(** * Aggregateless event store: feature slices and their store contract

    A shallow embedding of the banking feature slices
    (transfer-money, deposit-money, withdraw-money in its two variants,
    open-bank-account, get-account) together with a model of the event
    store they talk to.

    Conventions.
    - A JavaScript [number] is an IEEE 754 double, the primitive
      [float]; [+=] and [-=] are the language's [+] and [-], with
      their conversions of strings, [null], booleans, arrays and
      objects.
    - A string is a sequence of code units below 256.
    - A JavaScript value that may be [undefined] is an [option json];
      [None] is [undefined].
    - A call of an async method throws or returns a promise, which
      settles at some time; an [await]ed call is a state-and-exception
      computation over the state of the store it is given.
    - Sequence numbers are integers. *)

From Stdlib Require Import ZArith List String Ascii Bool Lia Permutation Floats.
Import ListNotations.
Local Open Scope string_scope.
Local Open Scope Z_scope.
Set Warnings "-inexact-float".

(* ================================================================== *)
(** ** Numbers

    A JavaScript [number] is an IEEE 754 binary64 value: the kernel's
    primitive [float], whose [+], [-] and comparisons round and compare
    as the language's do.  Conversions to and from strings go through
    the exact value [m * 2^e] of a finite number. *)

Module Number.

Definition prec : Z := 53.
Definition emax : Z := 1024.

(** The number nearest to [num / den], ties to even, with the sign
    given. *)
Definition of_ratio (negative : bool) (num den : positive) : float :=
  SF2Prim (SFdiv prec emax (S754_finite negative num 0) (S754_finite false den 0)).
(** * scbw.docker_utils: a shallow embedding of the match orchestrator

    The development follows [src/scbw/docker_utils.py]:

    - [Re], [Str]: the fragment of Python's [re.sub] and [str] methods
      that the module uses;
    - [xoscmounts]: cross-OS mount path normalisation;
    - [Proc]: the outside world (docker CLI, clock, file system) as an
      oracle over the history of calls, and the exception monad in which
      the effectful functions are written;
    - [launch_image], [running_containers], [stop_containers],
      [cleanup_containers], [container_exit_code], [launch_game].

    Python [str] values are modelled as [string] (a sequence of bytes, the
    UTF-8 encoding of the text).  Every character the module's regular
    expressions and separators mention is ASCII, and no byte of a
    multi-byte UTF-8 sequence is ASCII, so matching byte by byte agrees
    with matching code point by code point. *)

From Stdlib Require Import ZArith QArith Bool List Lia.
From Stdlib Require Import Strings.Ascii Strings.String Numbers.DecimalString.
From Stdlib Require Import Numbers.DecimalPos.
Import ListNotations.

Local Close Scope Q_scope.
Local Open Scope list_scope.
Local Open Scope string_scope.

(** ** Characters and [str] methods *)

Module Str.

Definition code (c : ascii) : nat := nat_of_ascii c.

(** The class [[a-z]]. *)
Definition is_lower (c : ascii) : bool :=
  (97 <=? code c)%nat && (code c <=? 122)%nat.

(** The class [[A-Z]]. *)
Definition is_upper (c : ascii) : bool :=
  (65 <=? code c)%nat && (code c <=? 90)%nat.

(** The class [[a-zA-Z]]. *)
Definition is_alpha (c : ascii) : bool := is_lower c || is_upper c.

Definition lower_char (c : ascii) : ascii :=
  if is_upper c then ascii_of_nat (code c + 32) else c.

(** [s.lower()], on ASCII letters. *)
Fixpoint lower (s : string) : string :=
  match s with
  | EmptyString => EmptyString
  | String c s' => String (lower_char c) (lower s')
  end.

(** [s.replace(old, new)] for a one-character [old]. *)
Fixpoint replace_char (old : ascii) (new : string) (s : string) : string :=
  match s with
  | EmptyString => EmptyString
  | String c s' =>
      (if Ascii.eqb c old then new else String c EmptyString)
        ++ replace_char old new s'
  end.
(** X9. [create_weekly_schedule] is all or nothing.  When it returns, the
    returned dict is the generator's new schedule and the roster and the
    shifts are as before.  It raises only [ValueError], when the start date
    does not parse, and [OverflowError], when the week runs past 9999-12-31;
    the schedule the generator had is then still in place. *)
Theorem create_weekly_schedule_all_or_nothing :
  forall (st : state) (start_date : string) (tpl : template),
    match create_weekly_schedule st start_date tpl with
    | (Ret sched, st') =>
        schedule st' = sched /\ employees st' = employees st /\
        objects st' = objects st /\
        exists d, strptime start_date = Ret d /\ week_fits d = true
    | (Raise e, st') =>
        st' = st /\
        ((e = ValueError /\ strptime start_date = Raise ValueError) \/
         (e = OverflowError /\
          exists d, strptime start_date = Ret d /\ week_fits d = false))
    | (Unmodelled, _) => False
    end.
Proof.
  intros st start_date tpl.
  destruct (strptime start_date) as [d|e|] eqn:Hp.
  - destruct (week_fits d) eqn:Hw.
    + rewrite (create_weekly_schedule_result st start_date tpl d Hp Hw).
      cbn [schedule employees objects]. repeat split. now exists d.
    + rewrite (create_weekly_schedule_out_of_calendar st start_date tpl d Hp Hw).
      split; [reflexivity|]. right. split; [reflexivity|]. now exists d.
  - pose proof (strptime_raises_value_error _ _ Hp). subst e.
    unfold create_weekly_schedule. rewrite Hp. cbn [bind run].
    split; [reflexivity|]. left. split; reflexivity.
  - now apply strptime_modelled in Hp.
Qed.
··········
- _Task item_: The reply should hold only the lines from the first line of the listing above through the line with "settles at some", each copied exactly.

- _Solved exercise_:
(** * Aggregateless event store: feature slices and their store contract

    A shallow embedding of the banking feature slices
    (transfer-money, deposit-money, withdraw-money in its two variants,
    open-bank-account, get-account) together with a model of the event
    store they talk to.

    Conventions.
    - A JavaScript [number] is an IEEE 754 double, the primitive
      [float]; [+=] and [-=] are the language's [+] and [-], with
      their conversions of strings, [null], booleans, arrays and
      objects.
    - A string is a sequence of code units below 256.
    - A JavaScript value that may be [undefined] is an [option json];
      [None] is [undefined].
    - A call of an async method throws or returns a promise, which
      settles at some time; an [await]ed call is a state-and-exception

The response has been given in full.